(* ===== verification/JsRegex.v ===== *)
(** * The two regular expressions of [createExpressionFromFunction]

    [transformers.ts] and [add-update-property-transformer.ts] take a
    function's source text apart with
    [fnNameMatcher = /\b\S+(?=\()/g] and
    [fnArgMatcher = /\([\s\S)]+?(?=\))/g], each through
    [String.prototype.match].  With the [g] flag, [match] returns the array
    of all matches, leftmost first, each search starting where the last
    match ended, or [null] when there is none.

    The matchers below are written for these two expressions, over ASCII
    text.  They scan the string once; [skip] counts the characters of the
    last match that are still to be passed, which keeps the recursion
    structural. *)

From S2P Require Import Prelude.

(** ** Character classes *)

Definition charCode (c : ascii) : N := N_of_ascii c.

(** [\w]: a letter, a digit or the underscore. *)
Definition isWordChar (c : ascii) : bool :=
  let n := charCode c in
  ((48 <=? n) && (n <=? 57) || (65 <=? n) && (n <=? 90) ||
   (97 <=? n) && (n <=? 122) || (n =? 95))%N.

(** [\s] within ASCII: tab, line feed, vertical tab, form feed, carriage
    return and space. *)
Definition isWhiteSpace (c : ascii) : bool :=
  let n := charCode c in ((9 <=? n) && (n <=? 13) || (n =? 32))%N.

(** [\b] between [prev] and [cur] ([None] beyond an end of the string). *)
Definition wordBoundary (prev cur : option ascii) : bool :=
  xorb (from_option isWordChar false prev) (from_option isWordChar false cur).

Definition openParen : ascii := "("%char.
Definition closeParen : ascii := ")"%char.

(** ** [String.prototype.trim] *)

Fixpoint trimStart (s : string) : string :=
  match s with
  | EmptyString => EmptyString
  | String c s' => if isWhiteSpace c then trimStart s' else s
  end.

Fixpoint trimEnd (s : string) : string :=
  match s with
  | EmptyString => EmptyString
  | String c s' =>
      match trimEnd s' with
      | EmptyString => if isWhiteSpace c then EmptyString else String c EmptyString
      | t => String c t
      end
  end.

Definition trim (s : string) : string := trimEnd (trimStart s).

(** ** [fnArgMatcher] *)

(** The text before the first [")"] of [s], when there is one. *)
Fixpoint untilClose (s : string) : option string :=
  match s with
  | EmptyString => None
  | String c s' =>
      if decide (c = closeParen) then Some EmptyString
      else String c <$> untilClose s'
  end.

(** A match of [\([\s\S)]+?(?=\))] at the start of [s]: ["("], one
    character of any kind, then as few more as reach a [")"]. *)
Definition argMatchAt (s : string) : option string :=
  match s with
  | String c (String c1 s'') =>
      if decide (c = openParen)
      then (λ pre, String c (String c1 pre)) <$> untilClose s''
      else None
  | _ => None
  end.

Fixpoint argMatches (s : string) (skip : nat) : list string :=
  match s with
  | EmptyString => []
  | String c s' =>
      match skip with
      | S k => argMatches s' k
      | O =>
          match argMatchAt s with
          | Some m => m :: argMatches s' (String.length m - 1)
          | None => argMatches s' 0
          end
      end
  end.

(** ** [fnNameMatcher] *)

(** The index of the last ["("] of the run of non-space characters that
    [s] starts with. *)
Fixpoint lastOpenInRun (s : string) : option nat :=
  match s with
  | EmptyString => None
  | String c s' =>
      if isWhiteSpace c then None
      else match lastOpenInRun s' with
           | Some k => Some (S k)
           | None => if decide (c = openParen) then Some 0 else None
           end
  end.

(** A match of [\S+(?=\()] at the start of [s]: the longest run of
    non-space characters that a ["("] follows. *)
Definition nameMatchAt (s : string) : option string :=
  match s with
  | String c s' =>
      if isWhiteSpace c then None
      else (λ k, String c (substring 0 k s')) <$> lastOpenInRun s'
  | EmptyString => None
  end.

Fixpoint nameMatches (prev : option ascii) (s : string) (skip : nat)
  : list string :=
  match s with
  | EmptyString => []
  | String c s' =>
      match skip with
      | S k => nameMatches (Some c) s' k
      | O =>
          if wordBoundary prev (Some c)
          then match nameMatchAt s with
               | Some m => m :: nameMatches (Some c) s' (String.length m - 1)
               | None => nameMatches (Some c) s' 0
               end
          else nameMatches (Some c) s' 0
      end
  end.

(** ** [String.prototype.match] *)

Inductive RegExp : Type := fnArgMatcher | fnNameMatcher.

(** [s.match(re)]: [None] for [null]. *)
Definition stringMatch (re : RegExp) (s : string) : option (list string) :=
  let matches :=
    match re with
    | fnArgMatcher => argMatches s 0
    | fnNameMatcher => nameMatches None s 0
    end in
  match matches with [] => None | _ => Some matches end.

(** ** Examples *)

Example fnNameMatcher_devServer :
  stringMatch fnNameMatcher "componentDevServer('tsconfig.cy.json', 'swc')"
  = Some ["componentDevServer"].
Proof. reflexivity. Qed.

(** On the text of the call in the repository's test, [fnArgMatcher]
    finds one match: the opening parenthesis and everything up to the
    closing one, both arguments and the comma between them in one
    string. *)
Example fnArgMatcher_devServer :
  stringMatch fnArgMatcher "componentDevServer('tsconfig.cy.json', 'swc')"
  = Some ["('tsconfig.cy.json', 'swc'"].
Proof. reflexivity. Qed.

Example fnArgMatcher_nested :
  stringMatch fnArgMatcher "f(g(1), 2) + h()" = Some ["(g(1"].
Proof. reflexivity. Qed.

Example fnNameMatcher_arrow :
  stringMatch fnNameMatcher "() => 1" = None.
Proof. reflexivity. Qed.

Example fnNameMatcher_declaration :
  stringMatch fnNameMatcher "function f(a) { return g(a); }"
  = Some ["f"; "g"].
Proof. reflexivity. Qed.

(** ** What a match looks like *)

Lemma argMatches_cons c s :
  argMatches (String c s) 0 =
  match argMatchAt (String c s) with
  | Some m => m :: argMatches s (String.length m - 1)
  | None => argMatches s 0
  end.
Proof. reflexivity. Qed.

Lemma nameMatches_cons prev c s :
  nameMatches prev (String c s) 0 =
  if wordBoundary prev (Some c)
  then match nameMatchAt (String c s) with
       | Some m => m :: nameMatches (Some c) s (String.length m - 1)
       | None => nameMatches (Some c) s 0
       end
  else nameMatches (Some c) s 0.
Proof. reflexivity. Qed.

Lemma untilClose_no_close s pre :
  untilClose s = Some pre → ∃ rest, s = pre +:+ String closeParen rest.
Proof.
  revert pre. induction s as [|c s IH]; intros pre; simpl; [done|].
  case_decide as Hc.
  - intros [= <-]. subst c. by exists s.
  - intros (pre' & (rest & ->)%IH & ->)%fmap_Some. by exists rest.
Qed.

(** A match of [fnArgMatcher] opens a parenthesis, holds one character
    more at least, and stands before a closing parenthesis. *)
Lemma argMatchAt_shape s m :
  argMatchAt s = Some m →
  ∃ c1 pre rest,
    m = String openParen (String c1 pre) ∧
    s = m +:+ String closeParen rest.
Proof.
  destruct s as [|c [|c1 s'']]; simpl; try done.
  case_decide as Hc; [|done]. subst c.
  intros (pre & (rest & ->)%untilClose_no_close & ->)%fmap_Some.
  by exists c1, pre, rest.
Qed.

(** Every match of [fnArgMatcher], in any text, begins with the
    opening parenthesis and holds at least one more character: the
    parenthesis is part of what the code takes for the arguments. *)
Lemma argMatches_shape s skip :
  Forall (λ m, ∃ c1 pre, m = String openParen (String c1 pre))
         (argMatches s skip).
Proof.
  revert skip. induction s as [|c s IH]; intros skip; [constructor|].
  destruct skip as [|k]; [|apply IH]. rewrite argMatches_cons.
  destruct (argMatchAt (String c s)) as [m|] eqn:E; [|apply IH].
  constructor; [|apply IH].
  apply argMatchAt_shape in E as (c1 & pre & _ & -> & _). eauto.
Qed.

(** Without an opening parenthesis [fnArgMatcher] finds nothing. *)
Lemma argMatches_no_open s skip :
  (∀ s1 s2, s ≠ s1 +:+ String openParen s2) → argMatches s skip = [].
Proof.
  revert skip. induction s as [|c s IH]; intros skip Hs; [done|].
  assert (∀ s1 s2, s ≠ s1 +:+ String openParen s2) as Hs'.
  { intros s1 s2 ->. by apply (Hs (String c s1) s2). }
  destruct skip as [|k]; [|by apply IH]. rewrite argMatches_cons.
  destruct (argMatchAt (String c s)) as [m|] eqn:E; [|by apply IH].
  apply argMatchAt_shape in E as (c1 & pre & rest & -> & E).
  injection E as -> E. by destruct (Hs "" s).
Qed.

Lemma nameMatchAt_nonempty s m : nameMatchAt s = Some m → m ≠ "".
Proof.
  destruct s as [|c s']; simpl; [done|].
  destruct (isWhiteSpace c); [done|]. by intros (k & _ & ->)%fmap_Some.
Qed.

Lemma nameMatches_nonempty prev s skip :
  Forall (λ m, m ≠ "") (nameMatches prev s skip).
Proof.
  revert prev skip. induction s as [|c s IH]; intros prev skip; [constructor|].
  destruct skip as [|k]; [|apply IH]. rewrite nameMatches_cons.
  destruct (wordBoundary prev (Some c)); [|apply IH].
  destruct (nameMatchAt (String c s)) as [m|] eqn:E; [|apply IH].
  constructor; [by eapply nameMatchAt_nonempty | apply IH].
Qed.

(** [match] never returns an empty array. *)
Lemma stringMatch_Some re s l : stringMatch re s = Some l → l ≠ [].
Proof.
  unfold stringMatch.
  destruct re; [destruct (argMatches s 0) | destruct (nameMatches None s 0)];
    intros [= <-]; done.
Qed.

Goal of the exercise: What is asked for is an exact copy of the lines above from the one containing "(** A match of [fnArgMatcher]" through the one containing "destruct skip as [|k]; [|by", and only those.

Result of the task:
(** A match of [fnArgMatcher] opens a parenthesis, holds one character
    more at least, and stands before a closing parenthesis. *)
Lemma argMatchAt_shape s m :
  argMatchAt s = Some m →
  ∃ c1 pre rest,
    m = String openParen (String c1 pre) ∧
    s = m +:+ String closeParen rest.
Proof.
  destruct s as [|c [|c1 s'']]; simpl; try done.
  case_decide as Hc; [|done]. subst c.
  intros (pre & (rest & ->)%untilClose_no_close & ->)%fmap_Some.
  by exists c1, pre, rest.
Qed.

(** Every match of [fnArgMatcher], in any text, begins with the
    opening parenthesis and holds at least one more character: the
    parenthesis is part of what the code takes for the arguments. *)
Lemma argMatches_shape s skip :
  Forall (λ m, ∃ c1 pre, m = String openParen (String c1 pre))
         (argMatches s skip).
Proof.
  revert skip. induction s as [|c s IH]; intros skip; [constructor|].
  destruct skip as [|k]; [|apply IH]. rewrite argMatches_cons.
  destruct (argMatchAt (String c s)) as [m|] eqn:E; [|apply IH].
  constructor; [|apply IH].
  apply argMatchAt_shape in E as (c1 & pre & _ & -> & _). eauto.
Qed.

(** Without an opening parenthesis [fnArgMatcher] finds nothing. *)
Lemma argMatches_no_open s skip :
  (∀ s1 s2, s ≠ s1 +:+ String openParen s2) → argMatches s skip = [].
Proof.
  revert skip. induction s as [|c s IH]; intros skip Hs; [done|].
  assert (∀ s1 s2, s ≠ s1 +:+ String openParen s2) as Hs'.
  { intros s1 s2 ->. by apply (Hs (String c s1) s2). }
  destruct skip as [|k]; [|by apply IH]. rewrite argMatches_cons.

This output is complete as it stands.